(** ** Reading back what was written *)

Lemma plain_envelope v : plain v = true -> plain (envelope v) = true.
Proof.
  intros Hv. unfold envelope, obj. cbn [plain map forallb fst snd]. rewrite Hv.
  rewrite !andb_true_iff. split_and!; try done; apply bool_decide_eq_true; compute_done.
Qed.

Lemma print_envelope_nonempty v : plain v = true -> print (envelope v) <> [].
Proof.
  intros Hv Hnil. pose proof (JSON_roundtrip _ (plain_envelope v Hv)) as Hr.
  by rewrite Hnil, JSON_parse_nil in Hr.
Qed.

Lemma parse_saved_envelope v : plain v = true -> parse_saved (print (envelope v)) = Parsed (envelope v).
Proof. intros Hv. unfold parse_saved. by rewrite (JSON_roundtrip _ (plain_envelope v Hv)). Qed.

Lemma unwrap_envelope v : unwrapStoredValue (envelope v) = v.
Proof. reflexivity. Qed.

Lemma saved_text_insert k s st : s <> [] -> saved_text k (<[k := s]> st) = Some s.
Proof. intros Hs. unfold saved_text. rewrite lookup_insert_eq. by destruct s. Qed.

Lemma read_messages_back v st :
  plain v = true -> len (print (envelope v)) <= MAX_STORED_MESSAGES_BYTES ->
  let st' := <[MESSAGES := print (envelope v)]> st in
  readStoredMessagesValue st' = (Parsed (envelope v), st').
Proof.
  intros Hv Hl st'. subst st'. unfold readStoredMessagesValue.
  rewrite saved_text_insert by by apply print_envelope_nonempty.
  rewrite (proj2 (N.ltb_ge _ _) Hl). by rewrite parse_saved_envelope.
Qed.

(** ** Messages that a load leaves alone *)

Lemma truncate_noop s n : len s <= n -> truncateText s n = s.
Proof. intros H. unfold truncateText. by rewrite (proj2 (N.leb_le _ _) H). Qed.

Lemma truncate_bound s n : len (truncateText s n) <= n.
Proof.
  unfold truncateText. destruct (N.leb_spec (len s) n) as [?|H1]; [done|].
  destruct (N.leb_spec n (len TRUNCATED_CONTENT_SUFFIX)) as [H2|H2]; unfold len in *;
    rewrite ?length_app, ?length_take; lia.
Qed.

● ● ● ● ●

**Work to be completed:** Set down exactly, and only, the lines from the one containing "readStoredMessagesValue st' = (Parsed" to the final line of the data.

**Answer section:**
  readStoredMessagesValue st' = (Parsed (envelope v), st').
Proof.
  intros Hv Hl st'. subst st'. unfold readStoredMessagesValue.
  rewrite saved_text_insert by by apply print_envelope_nonempty.
  rewrite (proj2 (N.ltb_ge _ _) Hl). by rewrite parse_saved_envelope.
Qed.

(** ** Messages that a load leaves alone *)

Lemma truncate_noop s n : len s <= n -> truncateText s n = s.
Proof. intros H. unfold truncateText. by rewrite (proj2 (N.leb_le _ _) H). Qed.

Lemma truncate_bound s n : len (truncateText s n) <= n.
Proof.
  unfold truncateText. destruct (N.leb_spec (len s) n) as [?|H1]; [done|].
  destruct (N.leb_spec n (len TRUNCATED_CONTENT_SUFFIX)) as [H2|H2]; unfold len in *;
    rewrite ?length_app, ?length_take; lia.
Qed.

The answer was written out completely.